ASSIGNMENT | Could you return all of the data exactly as given?

RECORDED DATA |
(** * toml_to_json.py: body resolution of TOML snippets

    A shallow embedding of [src/toml_to_json.py]: the Python values a TOML
    document parses into, the handful of Python operations the module
    applies to them, and the three functions [process_body_data],
    [convert_toml_string] and [output_result].

    - A Python [str] is the list of its code points.
    - A Python [dict] is an association list in insertion order.
    - A raised exception is the [Raise] branch of the [result] monad; the
      exception class is kept, its message is not.
    - TOML date and time values are not part of [pyval]. *)

From Stdlib Require Import ZArith NArith List String Ascii Bool Lia.
From Stdlib Require Import SpecFloat.
From stdpp Require Import base option list gmap.

Open Scope Z_scope.

(** ** Strings *)

Abbreviation pystr := (list N).

(** An ASCII literal as a Python string. *)
Definition str (s : string) : pystr :=
  map N_of_ascii (list_ascii_of_string s).

(** The code point of ['\n']. *)
Definition LF : N := 10%N.

(** [s.split('\n')]: cut at every line feed; [k] line feeds give [k + 1]
    pieces, and the empty string gives one empty piece. *)
Fixpoint split_lf (s : pystr) : list pystr :=
  match s with
  | [] => [[]]
  | c :: s' =>
      if (c =? LF)%N then [] :: split_lf s'
      else match split_lf s' with
           | [] => [[c]]
           | line :: lines => (c :: line) :: lines
           end
  end.

(** The line boundaries of [str.splitlines]: LF, VT, FF, CR, FS, GS, RS,
    NEL, LINE SEPARATOR and PARAGRAPH SEPARATOR. *)
Definition linebreaks : list N :=
  [10; 11; 12; 13; 28; 29; 30; 133; 8232; 8233]%N.

Definition is_linebreak (c : N) : bool := bool_decide (c ∈ linebreaks).

(** [s.splitlines()]: cut at every line boundary, CR LF counting as one;
    no piece is produced after the last boundary when nothing follows it. *)
Fixpoint splitlines (s : pystr) : list pystr :=
  match s with
  | [] => []
  | c :: s' =>
      if is_linebreak c then
        match s' with
        | d :: s'' =>
            if (c =? 13)%N && (d =? LF)%N then [] :: splitlines s''
            else [] :: splitlines s'
        | [] => [[]]
        end
      else match splitlines s' with
           | [] => [[c]]
           | line :: lines => (c :: line) :: lines
           end
  end.

(** [p in s] on strings: [p] occurs in [s]. *)
Fixpoint str_startswith (p s : pystr) : bool :=
  match p, s with
  | [], _ => true
  | _ :: _, [] => false
  | c :: p', d :: s' => (c =? d)%N && str_startswith p' s'
  end.

Fixpoint str_contains (p s : pystr) : bool :=
  str_startswith p s ||
  match s with
  | [] => false
  | _ :: s' => str_contains p s'
  end.

(** Lexicographic order on code points, the order of [str]. *)
Fixpoint str_le (s t : pystr) : bool :=
  match s, t with
  | [], _ => true
  | _ :: _, [] => false
  | c :: s', d :: t' =>
      if (c <? d)%N then true
      else if (c =? d)%N then str_le s' t' else false
  end.

(** ** Exceptions *)

Inductive pyerr : Type :=
| AssertionError
| AttributeError
| IndexError
| KeyError
| OSError
| OverflowError
| TypeError
| ValueError.

Inductive result (A : Type) : Type :=
| Ok (a : A)
| Raise (e : pyerr).
Arguments Ok {A} a.
Arguments Raise {A} e.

SOLUTION FOR THIS EXERCISE |
(** * toml_to_json.py: body resolution of TOML snippets

    A shallow embedding of [src/toml_to_json.py]: the Python values a TOML
    document parses into, the handful of Python operations the module
    applies to them, and the three functions [process_body_data],
    [convert_toml_string] and [output_result].

    - A Python [str] is the list of its code points.
    - A Python [dict] is an association list in insertion order.
    - A raised exception is the [Raise] branch of the [result] monad; the
      exception class is kept, its message is not.
    - TOML date and time values are not part of [pyval]. *)

From Stdlib Require Import ZArith NArith List String Ascii Bool Lia.
From Stdlib Require Import SpecFloat.
From stdpp Require Import base option list gmap.

Open Scope Z_scope.

(** ** Strings *)

Abbreviation pystr := (list N).

(** An ASCII literal as a Python string. *)
Definition str (s : string) : pystr :=
  map N_of_ascii (list_ascii_of_string s).

(** The code point of ['\n']. *)
Definition LF : N := 10%N.

(** [s.split('\n')]: cut at every line feed; [k] line feeds give [k + 1]
    pieces, and the empty string gives one empty piece. *)
Fixpoint split_lf (s : pystr) : list pystr :=
  match s with
  | [] => [[]]
  | c :: s' =>
      if (c =? LF)%N then [] :: split_lf s'
      else match split_lf s' with
           | [] => [[c]]
           | line :: lines => (c :: line) :: lines
           end
  end.

(** The line boundaries of [str.splitlines]: LF, VT, FF, CR, FS, GS, RS,
    NEL, LINE SEPARATOR and PARAGRAPH SEPARATOR. *)
Definition linebreaks : list N :=
  [10; 11; 12; 13; 28; 29; 30; 133; 8232; 8233]%N.

Definition is_linebreak (c : N) : bool := bool_decide (c ∈ linebreaks).

(** [s.splitlines()]: cut at every line boundary, CR LF counting as one;
    no piece is produced after the last boundary when nothing follows it. *)
Fixpoint splitlines (s : pystr) : list pystr :=
  match s with
  | [] => []
  | c :: s' =>
      if is_linebreak c then
        match s' with
        | d :: s'' =>
            if (c =? 13)%N && (d =? LF)%N then [] :: splitlines s''
            else [] :: splitlines s'
        | [] => [[]]
        end
      else match splitlines s' with
           | [] => [[c]]
           | line :: lines => (c :: line) :: lines
           end
  end.

(** [p in s] on strings: [p] occurs in [s]. *)
Fixpoint str_startswith (p s : pystr) : bool :=
  match p, s with
  | [], _ => true
  | _ :: _, [] => false
  | c :: p', d :: s' => (c =? d)%N && str_startswith p' s'
  end.

Fixpoint str_contains (p s : pystr) : bool :=
  str_startswith p s ||
  match s with
  | [] => false
  | _ :: s' => str_contains p s'
  end.

(** Lexicographic order on code points, the order of [str]. *)
Fixpoint str_le (s t : pystr) : bool :=
  match s, t with
  | [], _ => true
  | _ :: _, [] => false
  | c :: s', d :: t' =>
      if (c <? d)%N then true
      else if (c =? d)%N then str_le s' t' else false
  end.

(** ** Exceptions *)

Inductive pyerr : Type :=
| AssertionError
| AttributeError
| IndexError
| KeyError
| OSError
| OverflowError
| TypeError
| ValueError.

Inductive result (A : Type) : Type :=
| Ok (a : A)
| Raise (e : pyerr).
Arguments Ok {A} a.
Arguments Raise {A} e.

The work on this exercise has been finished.